Since the early 1960's, Dan Hicks has been creating his interesting hybrid of folk, jazz, country and pop. Hitting his stride with 1971's Where's the Money?, the singer-songwriter formed the first version of Dan Hicks and the Hot Licks. The unique, drummer-less five-piece quickly found a niche market based on Hick's humorously sly songwriting and deft arrangements.
Hicks' current version of the Hot Licks still performs an amazing amount of shows each year and still specializes in blending an array of musical styles. Speaking from his home in California ahead of a visit to Dallas' Kessler Theater this Friday, Hicks talked with DC9 at Night about his long career in music and how if he wasn't singing, he'd be a sports announcer.
DC9 at Night: Have you had good experiences in Dallas over the years?
Hicks: I've had some great experiences in Dallas. I know that I am playing the Kessler and I know that I've played there before in the recent past. I don't remember the place per se because it's one of many gigs. Once I get there, I remember it. We usually have good shows and good turn outs when we come there.
With music like yours, is it important to have a good sounding venue?
I think so, especially because it is all acoustic. It does depend on the sound system. It's not loud, so you can't beat it out of the people. You have to finesse them. Yes, it's important for us. The better the sound, the better we play. It gives us the freedom to swing it.
What size of a band are you bringing with you on this tour?
There are five of us all together. We have the two lady singers, a guy that plays violin and mandolin, a lead guitarist and me on rhythm guitar.
Are you using the Hot Licks moniker?
Oh yes, it's the Hot Licks. I've been doing it this way since 1999. That's when I started using the name again.
Why use the name again? In 1974, you claimed to be sick of it.
Even though I said that I didn't want to be a band leader anymore, I ended up still being a band leader anyway with different people. I used mostly male singers as opposed to females. I used different names like the Acoustic Warriors. In 2000, I met this guy named Dave Kaplan who owned a record label and was a fan of the Hot Licks since he was 12. He wanted me to get the girls to sing again. Well, he wanted female singers, not the ones I used before. He wanted me to use the name again because he thought it was a magical name.
Didn't you receive your degree in broadcasting?
That was 1965. I was in the broadcasting department at San Francisco University and I just kept going. I had some tenacity and I kept taking courses. I got my BA degree. The week I got my degree, I went off with a band. I was playing the drums. I never really got into the radio and television field per se. I've worked in both, done ads and made appearances. Somehow I fell into the music thing and kept going. Music was my true calling.
If music didn't work out for you, would you have gone into broadcasting?

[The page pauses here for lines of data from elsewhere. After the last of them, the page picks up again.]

(** * tid: connections, sparse tick-indexed views, dense data and TEC geometry

    A shallow embedding of [tid/connections.py], [tid/dense_data.py] and
    [tid/tec.py], followed by the properties established about them.

    Conventions of the embedding.
    - Python callables that can raise return a [result]; the exception
      classes that occur in the sources are constructors of [exn].
    - Python [int] values (ticks, indices) are [Z]; list and array
      indexing follows Python (negative indices count from the end,
      out-of-range raises, slices clip).  The [tick] column is stored as
      ["i4"]: where the code computes on its entries with numpy
      ([numpy.diff], [first + 1], [tick_end + 1]) the result wraps
      around like [int32] does ([Numpy.wrap_i4]), and the statements
      that depend on it say which tick columns are free of overflow
      ([i4_ticks]).
    - Python's [/] and [**] on two scalars raise [ZeroDivisionError] and
      [OverflowError]; numpy's operations on arrays do not raise.
    - The [f8] measurement values live in an arbitrary type [F] carrying
      the float operations the code applies ([Float64]); nothing is
      assumed about those operations, so every statement proved for an
      arbitrary [F] holds for IEEE doubles, NaN included.  [float] (the
      binary64 numbers of the kernel) is the instance used for concrete
      runs.
    - [tec.ion_locs] is embedded over the real numbers: its properties
      are geometric and hold up to rounding. *)

From Stdlib Require Import ZArith List Lia Reals Lra Psatz Permutation Sorted.
From Stdlib Require Floats.
From stdpp Require Import base option list list_numbers gmap sets fin_sets strings.

(* ===================================================================== *)
(** * Part I: the embedding                                               *)
(* ===================================================================== *)

(** ** Python runtime: exceptions, indexing, slicing *)

Module Py.
Local Open Scope Z_scope.

Inductive exn : Set :=
| KeyError
| IndexError
| ValueError
| AssertionError
| ZeroDivisionError
| OverflowError
| ExternalError.   (* anything raised inside a collaborator outside this code *)

Inductive result (A : Type) : Type :=
| Ok (a : A)
| Raise (e : exn).
Arguments Ok {A} a.
Arguments Raise {A} e.

Definition bind {A B} (m : result A) (k : A → result B) : result B :=
  match m with
  | Ok a => k a
  | Raise e => Raise e
  end.

#[export] Instance result_ret : MRet result := @Ok.
#[export] Instance result_bind : MBind result := λ A B k m, bind m k.

(** [d[k]] on a dict. *)
Definition dict_getitem `{Countable K} {V} (d : gmap K V) (k : K) : result V :=
  match d !! k with
  | Some v => Ok v
  | None => Raise KeyError
  end.

(** [d.get(k, dflt)] on a dict. *)
Definition dict_get `{Countable K} {V} (d : gmap K V) (k : K) (dflt : V) : V :=
  match d !! k with
  | Some v => v
  | None => dflt
  end.

(** [l[i]] on a list or array: a negative index counts from the end. *)
Definition getitem {A} (l : list A) (i : Z) : result A :=
  let n := Z.of_nat (length l) in
  let j := if bool_decide (i < 0) then i + n else i in
  if bool_decide (0 ≤ j < n) then
    match l !! Z.to_nat j with
    | Some x => Ok x
    | None => Raise IndexError
    end
  else Raise IndexError.

(** A slice bound, normalised and clipped to [0, n]. *)
Definition clip (n i : Z) : Z :=
  let j := if bool_decide (i < 0) then i + n else i in
  Z.max 0 (Z.min n j).

(** [l[start:stop]]. *)
Definition slice {A} (l : list A) (start stop : Z) : list A :=
  let n := Z.of_nat (length l) in
  let s := clip n start in
  let e := clip n stop in
  take (Z.to_nat (e - s)) (drop (Z.to_nat s) l).

(** [set(range(a, b))]. *)
Definition set_range (a b : Z) : gset Z := list_to_set (seqZ a (b - a)).

(** [for x in xs: acc = body(acc, x)] where the body may raise. *)
Fixpoint for_each {A B} (body : B → A → result B) (xs : list A) (acc : B) : result B :=
  match xs with
  | [] => Ok acc
  | x :: xs' => acc' ← body acc x; for_each body xs' acc'
  end.

(** [[f(x) for x in xs]] where [f] may raise. *)
Fixpoint comprehension {A B} (f : A → result B) (xs : list A) : result (list B) :=
  match xs with
  | [] => Ok []
  | x :: xs' => y ← f x; ys ← comprehension f xs'; Ok (y :: ys)
  end.

(** [assert cond]. *)
Definition assert (cond : bool) : result unit :=
  if cond then Ok tt else Raise AssertionError.
End Py.
Export Py.

(** ** numpy on one-dimensional arrays *)

(** The float operations used by the sources, kept abstract. *)
Class Float64 (F : Type) : Type := {
  fsub : F → F → F;
  fmul : F → F → F;
  fdiv : F → F → F;
  fzero : F;                    (* the literal 0.0 *)
  feq_zero : F → bool;          (* x == 0.0 *)
  nan : F;                      (* numpy.nan *)
  isnan : F → bool;             (* numpy.isnan *)
  as_f4 : F → F;                (* storing into an "f4" field *)
  np_mean : list F → F;         (* numpy.mean *)
  np_std : list F → F;          (* numpy.std *)
  SPEED_OF_LIGHT : F;           (* laika.constants.SPEED_OF_LIGHT *)
}.

Module Numpy.
Local Open Scope Z_scope.

(** Arithmetic on [int32] values wraps around modulo [2^32]. *)
Definition wrap_i4 (x : Z) : Z := (x + 2 ^ 31) mod 2 ^ 32 - 2 ^ 31.

(** [numpy.diff(a)] on an ["i4"] array: [out[i] = a[i+1] - a[i]] in
    [int32]. *)
Definition diff (a : list Z) : list Z :=
  zip_with (λ x y, wrap_i4 (y - x)) a (drop 1 a).

(** [numpy.where(mask)[0]]: the positions holding [True]. *)
Fixpoint where_from (k : nat) (mask : list bool) : list nat :=
  match mask with
  | [] => []
  | b :: mask' => if b then k :: where_from (S k) mask' else where_from (S k) mask'
  end.
Definition np_where (mask : list bool) : list nat := where_from 0 mask.

(** [a > v], elementwise. *)
Definition gt (a : list Z) (v : Z) : list bool := (λ x, bool_decide (x > v)) <$> a.

Section float_arrays.
Context `{Float64 F}.
(** [a - b], [a / s] and [s * a] on float arrays. *)
Definition sub (a b : list F) : list F := zip_with fsub a b.
Definition div_scalar (a : list F) (s : F) : list F := (λ x, fdiv x s) <$> a.
Definition scalar_mul (s : F) (a : list F) : list F := fmul s <$> a.
(** [numpy.all(numpy.isnan(a))]. *)
Definition all_isnan (a : list F) : bool := forallb isnan a.
(** Python's [x / y] on two scalars, the divisor a float. *)
Definition truediv (x y : F) : result F :=
  if feq_zero y then Raise ZeroDivisionError else Ok (fdiv x y).
End float_arrays.
End Numpy.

I probably would have found something. I would have had to improve my announcing skills. I was interested in broadcasting since I was in junior high. I was in the radio guild in high school. I did some shows on a local station. I was definitely interested in that stuff.
You mentioned that you started out as a drummer. Why switch to guitar?
I started on the drums when I was about 11. [Then] one of my friends in college started playing guitar. It was folk music. That kind of inspired me. I kind of liked to sing, but I didn't consider myself a singer. I had played ukulele, but nothing too involved. But I finally got a guitar when I was 19. I taught myself chords and started really getting into folk music. I had two loves: jazz and folk music. I started combining the two and that's how I got the Hot Licks sound.
Many consider your work in the late '60s and early '70s to be your pinnacle. Do you agree?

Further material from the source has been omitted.